# [Required action]
Find the line with "(* ===== verification/ServerConfig.v ===== *)" in the records below. Copy it and every line after it, up to and including the line with "Debug : bool;".

Material for this exercise section start

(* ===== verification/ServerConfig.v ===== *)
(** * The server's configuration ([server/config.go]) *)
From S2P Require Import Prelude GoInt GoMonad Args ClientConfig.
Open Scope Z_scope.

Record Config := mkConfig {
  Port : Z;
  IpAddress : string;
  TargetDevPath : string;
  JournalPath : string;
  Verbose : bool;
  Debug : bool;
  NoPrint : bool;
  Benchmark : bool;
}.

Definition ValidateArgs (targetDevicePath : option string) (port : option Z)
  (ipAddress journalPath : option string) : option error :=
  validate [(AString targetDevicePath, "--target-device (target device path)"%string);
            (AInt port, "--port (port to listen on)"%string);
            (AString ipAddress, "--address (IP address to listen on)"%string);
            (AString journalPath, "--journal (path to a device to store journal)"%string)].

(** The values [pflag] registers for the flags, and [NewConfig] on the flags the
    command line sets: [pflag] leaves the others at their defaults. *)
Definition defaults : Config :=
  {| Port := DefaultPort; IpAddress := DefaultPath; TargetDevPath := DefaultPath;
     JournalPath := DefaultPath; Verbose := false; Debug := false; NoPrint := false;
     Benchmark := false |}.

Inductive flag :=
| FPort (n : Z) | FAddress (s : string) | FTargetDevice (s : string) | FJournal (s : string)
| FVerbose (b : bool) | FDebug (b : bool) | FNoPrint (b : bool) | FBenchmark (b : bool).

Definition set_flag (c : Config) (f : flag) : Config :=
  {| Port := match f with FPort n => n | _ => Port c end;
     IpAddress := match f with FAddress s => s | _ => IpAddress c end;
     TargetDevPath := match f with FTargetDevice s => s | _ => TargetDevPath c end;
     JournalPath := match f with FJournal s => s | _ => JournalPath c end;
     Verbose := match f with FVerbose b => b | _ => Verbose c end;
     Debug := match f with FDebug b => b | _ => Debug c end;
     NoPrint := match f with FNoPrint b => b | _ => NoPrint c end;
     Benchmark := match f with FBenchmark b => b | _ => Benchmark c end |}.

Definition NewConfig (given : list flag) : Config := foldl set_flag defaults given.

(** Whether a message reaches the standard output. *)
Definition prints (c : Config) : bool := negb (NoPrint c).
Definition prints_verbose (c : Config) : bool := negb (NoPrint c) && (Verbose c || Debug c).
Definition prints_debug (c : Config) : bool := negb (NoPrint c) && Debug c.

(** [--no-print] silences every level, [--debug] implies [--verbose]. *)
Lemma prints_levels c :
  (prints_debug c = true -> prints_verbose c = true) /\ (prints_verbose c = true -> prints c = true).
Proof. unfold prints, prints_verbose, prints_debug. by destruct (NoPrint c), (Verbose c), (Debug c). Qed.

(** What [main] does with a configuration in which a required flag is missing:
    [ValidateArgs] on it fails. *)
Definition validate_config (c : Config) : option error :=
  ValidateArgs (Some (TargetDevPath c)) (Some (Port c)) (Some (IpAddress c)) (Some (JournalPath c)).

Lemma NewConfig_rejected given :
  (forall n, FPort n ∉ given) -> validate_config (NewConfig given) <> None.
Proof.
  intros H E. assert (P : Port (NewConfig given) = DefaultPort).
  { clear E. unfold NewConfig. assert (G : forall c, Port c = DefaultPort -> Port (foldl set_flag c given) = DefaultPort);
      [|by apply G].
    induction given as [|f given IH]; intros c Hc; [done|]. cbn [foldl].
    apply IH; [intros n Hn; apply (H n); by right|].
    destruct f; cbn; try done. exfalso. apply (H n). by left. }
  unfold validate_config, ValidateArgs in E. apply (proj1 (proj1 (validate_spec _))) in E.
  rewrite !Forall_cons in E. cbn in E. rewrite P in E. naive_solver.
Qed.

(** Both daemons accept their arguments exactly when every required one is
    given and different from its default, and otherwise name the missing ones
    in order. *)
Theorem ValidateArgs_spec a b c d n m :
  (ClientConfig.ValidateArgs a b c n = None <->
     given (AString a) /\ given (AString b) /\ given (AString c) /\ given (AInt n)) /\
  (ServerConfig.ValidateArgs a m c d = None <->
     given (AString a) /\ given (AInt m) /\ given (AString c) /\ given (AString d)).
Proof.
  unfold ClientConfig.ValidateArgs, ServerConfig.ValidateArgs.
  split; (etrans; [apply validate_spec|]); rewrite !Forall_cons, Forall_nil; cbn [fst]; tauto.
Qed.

Material for this exercise section end
Material for this exercise section start

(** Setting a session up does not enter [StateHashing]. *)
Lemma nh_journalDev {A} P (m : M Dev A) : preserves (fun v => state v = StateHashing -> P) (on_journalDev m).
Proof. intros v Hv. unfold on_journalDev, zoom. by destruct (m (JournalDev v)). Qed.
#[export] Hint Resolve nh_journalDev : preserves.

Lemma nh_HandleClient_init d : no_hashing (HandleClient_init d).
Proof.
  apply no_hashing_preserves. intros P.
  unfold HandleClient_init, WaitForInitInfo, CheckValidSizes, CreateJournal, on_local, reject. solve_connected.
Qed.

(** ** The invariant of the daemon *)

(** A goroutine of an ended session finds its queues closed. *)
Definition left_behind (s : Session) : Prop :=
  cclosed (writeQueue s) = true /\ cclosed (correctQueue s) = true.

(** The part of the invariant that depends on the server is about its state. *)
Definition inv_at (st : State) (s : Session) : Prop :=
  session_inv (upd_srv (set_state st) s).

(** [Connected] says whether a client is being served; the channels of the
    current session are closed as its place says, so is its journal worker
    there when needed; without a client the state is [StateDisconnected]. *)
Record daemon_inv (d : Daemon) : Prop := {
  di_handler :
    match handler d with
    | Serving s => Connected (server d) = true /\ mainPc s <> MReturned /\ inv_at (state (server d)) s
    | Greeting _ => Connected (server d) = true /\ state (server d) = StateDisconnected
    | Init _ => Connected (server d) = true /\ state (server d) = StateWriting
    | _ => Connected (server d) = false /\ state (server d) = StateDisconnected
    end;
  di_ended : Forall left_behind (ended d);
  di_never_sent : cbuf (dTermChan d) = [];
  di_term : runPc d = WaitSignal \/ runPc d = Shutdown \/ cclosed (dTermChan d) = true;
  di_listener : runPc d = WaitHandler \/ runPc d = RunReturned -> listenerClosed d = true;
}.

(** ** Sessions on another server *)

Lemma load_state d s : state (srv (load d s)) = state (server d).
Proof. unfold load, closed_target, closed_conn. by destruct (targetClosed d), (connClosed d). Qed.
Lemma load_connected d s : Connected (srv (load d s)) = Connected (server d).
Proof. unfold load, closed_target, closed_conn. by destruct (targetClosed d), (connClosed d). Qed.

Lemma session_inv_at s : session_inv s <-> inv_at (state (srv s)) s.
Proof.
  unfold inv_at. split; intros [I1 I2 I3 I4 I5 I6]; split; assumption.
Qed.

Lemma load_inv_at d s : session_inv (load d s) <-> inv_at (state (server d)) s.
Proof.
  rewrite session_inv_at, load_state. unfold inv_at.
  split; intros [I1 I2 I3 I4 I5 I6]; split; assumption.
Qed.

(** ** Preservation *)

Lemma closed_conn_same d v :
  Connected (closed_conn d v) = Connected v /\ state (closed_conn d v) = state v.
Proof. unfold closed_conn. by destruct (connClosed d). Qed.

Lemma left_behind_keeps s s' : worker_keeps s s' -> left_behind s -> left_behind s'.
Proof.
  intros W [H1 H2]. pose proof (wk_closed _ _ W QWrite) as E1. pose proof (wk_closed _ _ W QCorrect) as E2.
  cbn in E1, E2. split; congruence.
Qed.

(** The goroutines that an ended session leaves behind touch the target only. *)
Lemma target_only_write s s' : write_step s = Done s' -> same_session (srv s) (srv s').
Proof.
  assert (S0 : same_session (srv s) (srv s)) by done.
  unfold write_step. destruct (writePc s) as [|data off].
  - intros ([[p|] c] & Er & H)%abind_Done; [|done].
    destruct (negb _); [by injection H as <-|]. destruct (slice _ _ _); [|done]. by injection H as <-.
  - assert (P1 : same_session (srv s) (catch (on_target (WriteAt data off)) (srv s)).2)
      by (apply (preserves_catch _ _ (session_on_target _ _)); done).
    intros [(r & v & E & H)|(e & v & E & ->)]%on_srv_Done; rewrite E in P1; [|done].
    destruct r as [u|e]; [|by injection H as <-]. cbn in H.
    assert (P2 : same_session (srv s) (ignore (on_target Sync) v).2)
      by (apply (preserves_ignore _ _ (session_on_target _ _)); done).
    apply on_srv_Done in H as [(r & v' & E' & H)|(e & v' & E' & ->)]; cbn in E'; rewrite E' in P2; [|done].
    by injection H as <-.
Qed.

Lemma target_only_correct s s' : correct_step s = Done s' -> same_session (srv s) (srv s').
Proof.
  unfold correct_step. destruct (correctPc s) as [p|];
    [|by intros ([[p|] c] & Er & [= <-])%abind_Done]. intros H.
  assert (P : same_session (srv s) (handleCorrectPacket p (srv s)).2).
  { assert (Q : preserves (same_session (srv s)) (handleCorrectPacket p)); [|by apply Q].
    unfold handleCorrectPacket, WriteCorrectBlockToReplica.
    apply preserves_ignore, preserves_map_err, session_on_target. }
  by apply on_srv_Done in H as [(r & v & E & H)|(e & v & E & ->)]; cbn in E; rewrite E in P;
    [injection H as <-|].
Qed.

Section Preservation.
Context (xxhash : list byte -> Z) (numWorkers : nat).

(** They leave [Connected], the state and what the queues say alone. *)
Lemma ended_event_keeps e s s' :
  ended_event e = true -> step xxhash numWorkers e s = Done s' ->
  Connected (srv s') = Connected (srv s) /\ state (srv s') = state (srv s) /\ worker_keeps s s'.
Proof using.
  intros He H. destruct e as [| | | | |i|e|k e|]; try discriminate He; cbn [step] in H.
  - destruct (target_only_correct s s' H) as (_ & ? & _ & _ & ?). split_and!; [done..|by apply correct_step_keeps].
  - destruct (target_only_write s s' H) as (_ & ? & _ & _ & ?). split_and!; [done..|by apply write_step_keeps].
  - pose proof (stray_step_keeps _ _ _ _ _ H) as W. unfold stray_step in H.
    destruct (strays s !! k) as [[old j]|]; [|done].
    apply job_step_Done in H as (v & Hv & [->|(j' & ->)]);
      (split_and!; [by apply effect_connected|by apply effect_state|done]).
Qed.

Material for this exercise section end

# [Exercise response]
(* ===== verification/ServerConfig.v ===== *)
(** * The server's configuration ([server/config.go]) *)
From S2P Require Import Prelude GoInt GoMonad Args ClientConfig.
Open Scope Z_scope.

Record Config := mkConfig {
  Port : Z;
  IpAddress : string;
  TargetDevPath : string;
  JournalPath : string;
  Verbose : bool;
  Debug : bool;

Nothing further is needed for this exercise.